In 1997, San Diego received only $481 million, or 37% of the venture money in Southern California. In the first quarter, San Diego grabbed $327 million in venture funding, or 43% of Southern California’s total.

San Diego startups received more than $5.2 billion,or a yearly average of $1.4 billion,from 1998 to 2001. OC, on the other hand, saw its share of the region’s venture pie shrink. In 1997, OC had 26% of the Southland’s venture total. In the first quarter, it had only 10%. OC companies raised $76.3 million in the first quarter, or less than a third of what San Diego startups did.

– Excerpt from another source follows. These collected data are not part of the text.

(** C4: without both addresses (one is [None] or empty) the fetch returns
    the empty list and leaves the world and the trace as they were, so no
    request is posted, and so does the mempool fetch; with both, it posts
    the request for (A, B) first, and the request for (B, A) after it
    exactly when the first came back, without raising, with no row. *)
Theorem fetch_dex_pool_slippages_orientations `{RT : Runtime}
    (self : BitqueryClient) (limit : Z)
    (token_a_address token_b_address : option pystr) (e : env) :
  let fetch := fetch_dex_pool_slippages self limit token_a_address token_b_address in
  if negb (truthy truthy_str token_a_address)
     || negb (truthy truthy_str token_b_address)
  then fetch e = (Ok [], e)
       ∧ fetch_mempool_trades self limit token_a_address token_b_address e
         = (Ok [], e)
  else
    let ta := _normalize_token_address (default [] token_a_address) in
    let tb := _normalize_token_address (default [] token_b_address) in
    let variables_ab := {| limit := limit; tokenA := ta; tokenB := tb |} in
    let variables_ba := {| limit := limit; tokenA := tb; tokenB := ta |} in
    posted (trace (fetch e).2)
    = posted (trace e)
      ++ request_of self DEX_POOL_SLIPPAGES_BY_TOKENS_QUERY variables_ab
      :: match _execute_query self DEX_POOL_SLIPPAGES_BY_TOKENS_QUERY variables_ab e with
         | (Ok data_ab, _) =>
             match rows_of EVM_DEXPoolSlippages data_ab with
             | Ok slippages_ab =>
                 if truthy truthy_list slippages_ab then []
                 else [request_of self DEX_POOL_SLIPPAGES_BY_TOKENS_QUERY variables_ba]
             | Raise _ => []
             end
         | (Raise _, _) => []
         end.
Proof.
  cbv zeta. unfold fetch_dex_pool_slippages, fetch_mempool_trades.
  destruct token_a_address as [a|], token_b_address as [b|]; simpl;
    rewrite ?orb_true_r; try done.
  destruct (negb (truthy_str a) || negb (truthy_str b)) eqn:Hguard; [done|].
  rewrite bind_run.
  pose proof (_execute_query_posted self DEX_POOL_SLIPPAGES_BY_TOKENS_QUERY
    {| limit := limit; tokenA := _normalize_token_address a;
       tokenB := _normalize_token_address b |} e) as Hab.
  destruct (_execute_query self DEX_POOL_SLIPPAGES_BY_TOKENS_QUERY _ e)
    as [[data_ab|x] e1]; simpl in *; [|done].
  rewrite bind_run. unfold of_result at 1.
  destruct (rows_of EVM_DEXPoolSlippages data_ab) as [slippages_ab|x]; simpl; [|done].
  destruct (truthy truthy_list slippages_ab) eqn:Hrows.
  - rewrite bind_run. unfold of_result at 1.
    destruct (as_list slippages_ab) as [rows|x]; simpl; [|done].
    by rewrite quiet_transform_slippage_data.
  - rewrite bind_run.
    pose proof (_execute_query_posted self DEX_POOL_SLIPPAGES_BY_TOKENS_QUERY
      {| limit := limit; tokenA := _normalize_token_address b;
         tokenB := _normalize_token_address a |} e1) as Hba.
    destruct (_execute_query self DEX_POOL_SLIPPAGES_BY_TOKENS_QUERY _ e1)
      as [[data_ba|x] e2]; simpl in *;
      [|by rewrite Hba, Hab, <- app_assoc].
    assert (Hrest : ∀ m : M env (list PoolSlippageData), quiet m →
              posted (trace (m e2).2)
              = posted (trace e) ++ [request_of self DEX_POOL_SLIPPAGES_BY_TOKENS_QUERY
                   {| limit := limit; tokenA := _normalize_token_address a;
                      tokenB := _normalize_token_address b |};
                 request_of self DEX_POOL_SLIPPAGES_BY_TOKENS_QUERY
                   {| limit := limit; tokenA := _normalize_token_address b;
                      tokenB := _normalize_token_address a |}]).
    { intros m Hm. by rewrite Hm, Hba, Hab, <- app_assoc. }
    apply Hrest.
    apply quiet_bind; [apply quiet_of_result|]. intros slippages_ba.
    apply quiet_bind; [apply quiet_of_result|]. intros rows.
    apply quiet_transform_slippage_data.
Qed.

“It is not surprising that San Diego gets more venture money than OC,” said Murray Rudin, a partner at Los Angeles-based private equity firm Riordan, Lewis & Haden and head of its Irvine office.

San Diego has a stronger base of early- to mid-stage companies than OC, Rudin said. And most of San Diego’s money goes to biotechnology,a magnet for venture money.

“The business mix is not as diverse in San Diego as it is in OC,” Rudin said.

OC, on the other hand, counts more computer and medical device makers,less sexy, tried-and-true areas for venture capitalists.

“You have a well established entrepreneurial network in San Diego,” said Randy Lunn, partner at Palomar Venture, which has offices in Los Angeles and Irvine. “They have had a little more momentum than OC and over the years they have taken advantage of that.”

Los Angeles, too, has seen its share pie for venture money grow.

In 1997, Los Angeles attracted $468 million, less than what San Diego received in 1997. In the next three years, Los Angeles saw a big surge of money into Internet, media and video game companies. In 2000, Los Angeles companies got $4.8 billion of venture money. The county’s share of the regional venture pie rose from 36% in 1997 to 47% in the first quarter of this year.

Venture capitalists said the lower total for OC isn’t necessarily a negative. The county’s economy is different than that of its neighbors with a high degree of big companies. And companies here also rely on private financing and equity investments.

“I don’t think it is easy to summarize,” the lower VC funding in OC, said Lunn. “San Diego is more broad based (when it comes to startups) and they have enjoyed more long-term success,” he said. “But I am a big believer and supporter of OC entrepreneurship.”